Problem requirements: Repeat the entries verbatim.

Study material:
======

(* ===== verification/_CoqProject ===== *)
-Q . S2P
Prelude.v
Text.v
Slots.v
Bitmask.v
Slab.v
Nda.v
Arena.v
Crc.v
Vctp.v
VctpFlow.v
Crdt.v
SlotMap.v
Wal.v
ContextPool.v
SlabPool.v
TaskQueue.v
CircuitBreaker.v
EventHistory.v
Timer.v
Index.v
Context.v
Replay.v
Visibility.v
Archive.v
Engine.v
Recovery.v
EngineProps.v
SearchQuery.v
SearchExec.v
DepGraph.v
PayloadCodec.v
Cron.v
Locks.v
Raft.v
Sharding.v
Lru.v
Nmcp.v
Limiter.v
Replication.v
MutState.v
Saga.v
Schedules.v
Matching.v
Versioning.v
EngineVersions.v
Reset.v
CoreState.v
CoreTx.v
SearchIndex.v
IndexLocks.v
VirtualObjects.v
EngineReplication.v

======

Solution:
(* ===== verification/_CoqProject ===== *)
-Q . S2P
Prelude.v
Text.v
Slots.v
Bitmask.v
Slab.v
Nda.v
Arena.v
Crc.v
Vctp.v
VctpFlow.v
Crdt.v
SlotMap.v
Wal.v
ContextPool.v
SlabPool.v
TaskQueue.v
CircuitBreaker.v
EventHistory.v
Timer.v
Index.v
Context.v
Replay.v
Visibility.v
Archive.v
Engine.v
Recovery.v
EngineProps.v
SearchQuery.v
SearchExec.v
DepGraph.v
PayloadCodec.v
Cron.v
Locks.v
Raft.v
Sharding.v
Lru.v
Nmcp.v
Limiter.v
Replication.v
MutState.v
Saga.v
Schedules.v
Matching.v
Versioning.v
EngineVersions.v
Reset.v
CoreState.v
CoreTx.v
SearchIndex.v
IndexLocks.v
VirtualObjects.v
EngineReplication.v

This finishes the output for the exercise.